Expenditures of the Strike and Defense Fund for 2014 amounted to $17,842,804.69. A breakdown of these expenditures by Region is contained in this report. During 2014, strike assistance was provided to 404 members of our Union.
In 2014, the Strike and Defense Fund also made transfers to the following funds: OEC Fund $7,664.65, General Fund $37,141,293.01 and Regional Activities Fund $15,615.14. These transfers were to support specific purposes or projects in accordance with Article 16, Section 14 of the Constitution.
Below is a comparison of the Strike and Defense Fund Net Resources as of December 31, 2014 and the preceding year-end.
ORGANIZATION, EDUCATION AND COMMUNICATION (OEC) FUND
By action of the delegates to the 1980 Constitutional Convention, the Constitution was amended to establish the Organization, Education and Communication (OEC) Fund. In accordance with Article 16, Section 14, the OEC Fund’s primary source of income is from earnings on investments. Under the Constitution, the OEC may receive up to 75 percent of the interest and dividends received by the International Strike Assistance Fund to be expended, as authorized by the International Executive Board, for specific organization, education and communication programs.
The OEC Fund received $11,571,674.34 from interest received on Strike and Defense Fund investments during 2014. Expenditures (excluding transfers) from this Fund amounted to $4,394,720.15.
EMERGENCY OPERATIONS FUND
This fund had a balance of $114,625,783.22 as of December 31, 2014.
By actions of the 33rd Constitutional Convention in June 2002, the Emergency Operations Fund was established. The assets of the Emergency Operations Fund, including accrued interest and earnings on investments, shall be available to finance operations of the International Union in the event Operating Fund resources are insufficient to sustain operations due to the effects of a protracted or expensive strike, a series of strikes, or other events posing a serious threat to the economic viability of the International Union
RETIRED WORKERS FUND
This Fund had a balance of $14,270,853.86 (which includes the Regions’ 25 percent share of each retiree’s dues dollar) as of December 31, 2014. Local Unions received $3,153,038.20 for their retiree chapters. There were approximately 570,198 retired members as of December 31, 2014.

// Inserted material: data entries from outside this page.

(* ===== verification/InterpStore.v ===== *)
(** * What guests cannot do to a store

    [evolves] relates a store to what it may become while guests run: memories
    and tables only grow, within their limits; globals keep their types;
    instances keep what they hold, except that segments are dropped; functions,
    modules, tags and exceptions stay.  Every instruction, every call and every
    recovery from a panic keeps to it, provided that host functions do, so that
    a typed instance stays typed. *)

From S2P Require Import Prelude Leb128 Features Opcodes Types ValStack Validate Signature ConstExpr TypeIDs ModuleClose Execution ModuleList.
From S2P Require Import Memory Waiters Binary BinaryWf ModuleValidate ModuleValidateSafe Operations Compiler Lower GoFloat Numeric Vector Instantiate Machine Interp.
From S2P Require Import InstantiateSafe Runtime InterpBase InterpMem InterpSafe.

(** ** The relation *)

(** An allocator that gives the size that it is asked for, or nothing. *)
Definition exact (e : LinearMemory) : Prop := forall b n b' c same, Reallocate e b n = Some (b', c, same) -> zlen b' = n.
(** A memory of [n] pages within its limit. *)
Definition sized (n : Z) (M : MemoryInstance) : Prop :=
  zlen (Buffer M) = n * MemoryPageSize /\ n <= Max M /\ Max M <= MemoryLimitPages /\ forall e, expBuffer M = Some e -> exact e.
Definition memory_step (M M' : MemoryInstance) : Prop :=
  Min M' = Min M /\ Max M' = Max M /\ Shared M' = Shared M /\
  forall n, sized n M -> exists n', n <= n' /\ sized n' M'.

Definition within_limits (T : TableInstance) : Prop :=
  zlen (References T) < MaximumTableIndex /\ forall mx, TMax T = Some mx -> zlen (References T) <= mx.
Definition table_step (T T' : TableInstance) : Prop :=
  TType T' = TType T /\ TMin T' = TMin T /\ TMax T' = TMax T /\ involvingModuleInstances T' = involvingModuleInstances T /\
  (within_limits T -> within_limits T' /\ zlen (References T) <= zlen (References T')).

(** A segment is there or dropped. *)
Definition dropped (l l' : list Z) : Prop := l' = l \/ l' = [].
Definition instance_step (i i' : ModuleInstance) : Prop :=
  exists ds es, Forall2 dropped (DataInstances i) ds /\ Forall2 dropped (ElementInstances i) es /\
    i' = set_DataInstances ds (set_ElementInstances es i).

Record evolves (s s' : store) : Prop := {
  ev_instances : forall p i, instances (heap s) !! p = Some i -> exists i', instances (heap s') !! p = Some i' /\ instance_step i i';
  ev_globals : forall p g, globals (heap s) !! p = Some g ->
    exists g', globals (heap s') !! p = Some g' /\ GlobalInstanceType g' = GlobalInstanceType g;
  ev_tables : forall p T, tables (heap s) !! p = Some T -> exists T', tables (heap s') !! p = Some T' /\ table_step T T';
  ev_memories : forall p M, memories (heap s) !! p = Some M -> exists M', memories (heap s') !! p = Some M' /\ memory_step M M';
  ev_modules : modules (heap s) ⊆ modules (heap s');
  ev_tags : tags (heap s) ⊆ tags (heap s');
  ev_engines : engines s ⊆ engines s';
  ev_exceptions : exceptions s ⊆ exceptions s';
}.
(** ** Numbers (internal/wasip1) *)

Module wasip1.
Definition O_CREAT : Z := 1.
Definition O_DIRECTORY : Z := 2.
Definition O_EXCL : Z := 4.
Definition O_TRUNC : Z := 8.
Definition FD_APPEND : Z := 1.
Definition FD_DSYNC : Z := 2.
Definition FD_NONBLOCK : Z := 4.
Definition FD_RSYNC : Z := 8.
Definition FD_SYNC : Z := 16.
Definition LOOKUP_SYMLINK_FOLLOW : Z := 1.
Definition FILETYPE_UNKNOWN : Z := 0.
Definition FILETYPE_BLOCK_DEVICE : Z := 1.
Definition FILETYPE_CHARACTER_DEVICE : Z := 2.
Definition FILETYPE_DIRECTORY : Z := 3.
Definition FILETYPE_REGULAR_FILE : Z := 4.
Definition FILETYPE_SOCKET_STREAM : Z := 6.
Definition FILETYPE_SYMBOLIC_LINK : Z := 7.
Definition FstflagsAtim : Z := 1.
Definition FstflagsAtimNow : Z := 2.
Definition FstflagsMtim : Z := 4.
Definition FstflagsMtimNow : Z := 8.
Definition FdAdviceNoReuse : Z := 5.
Definition EventTypeClock : Z := 0.
Definition EventTypeFdRead : Z := 1.
Definition EventTypeFdWrite : Z := 2.
Definition ClockIDRealtime : Z := 0.
Definition ClockIDMonotonic : Z := 1.
Definition SD_RD : Z := 1.
Definition SD_WR : Z := 2.
Definition RI_RECV_PEEK : Z := 1.
Definition RI_RECV_WAITALL : Z := 2.
End wasip1.

Definition DirentSize : Z := 24.
Definition UTIME_OMIT : Z := - 2 ^ 63.
Definition POLLIN : Z := 1.
Definition MSG_PEEK : Z := 2.
(** internal/sock/sock_supported.go: the constants of [syscall] *)
Definition SHUT_RD : Z := 0.
Definition SHUT_WR : Z := 1.
Definition SHUT_RDWR : Z := 2.
Definition FdStdin : Z := 0.
Definition FdStderr : Z := 2.

(** The rights, in the order of rights.go *)
Definition right (i : Z) : Z := Z.shiftl 1 i.
Definition rightsOf (l : list Z) : Z := fold_left (fun r i => Z.lor r (right i)) l 0.
Definition RIGHT_FD_READ : Z := right 1.
Definition RIGHT_FD_SEEK : Z := right 2.
Definition RIGHT_FD_TELL : Z := right 5.
Definition RIGHT_FD_WRITE : Z := right 6.
Definition fileRightsBase : Z := rightsOf [0; 1; 2; 3; 4; 5; 6; 7; 8; 21; 22; 23; 27].
Definition dirRightsBase : Z := rightsOf [0; 3; 4; 9; 10; 11; 12; 13; 14; 15; 16; 17; 18; 19; 20; 21; 23; 24; 25; 26].

Section Wasi.
Context `{HO : Host} (windows : bool) (ctx : sysContext).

FAMILY EDUCATION CENTER (FEC) FUND
When it was originally established in 1968, the FEC Fund included the Family Education Center Department, which formulates and implements programs at Family Education Centers for the education and training of UAW members and their families through participation in the Family Education Scholarship Program.
Over the years, the structure and funding of the Family Education Center in Black Lake and the Pat Greathouse Center in Region 4 have changed. The FEC no longer hasa regular source of income and many of the expenses associated with the Family Education Centers have been charged to other Funds.
Effective January 1, 2003, the UAW established Union Building Education, Inc. (UBE), a 100 percent-owned subsidiary corporation of the International Union, UAW, for the purpose of operating the Family Education Center in Black Lake. UBE collects income and pays expenses associated with the programs at Black Lake. The International Executive Board is authorized to transfer money from the OEC Fund, as necessary, to help supplement the cost of education activities at the Family Education Center.
As of December 31, 2014, the Family Education Center Fund had a balance of $302,658.82.
The dues structure has resulted in average monthly dues of $41.88 for 2014, compared with $42.33 for 2013.
The average dues-paying membership for calendar year 2014 was 400,954 compared to 382,789 in 2013, an increase of 18,165 members.
In summary, the UAW’s financial condition remains strong. We continue to make difficult financial decisions in response to the challenges presented during these extremely difficult times for our members and the organization. I wish to thank my fellow Officers, Board Members, Staff Members and Office Employees for their cooperation and commitment to the financial stewardship of this great union.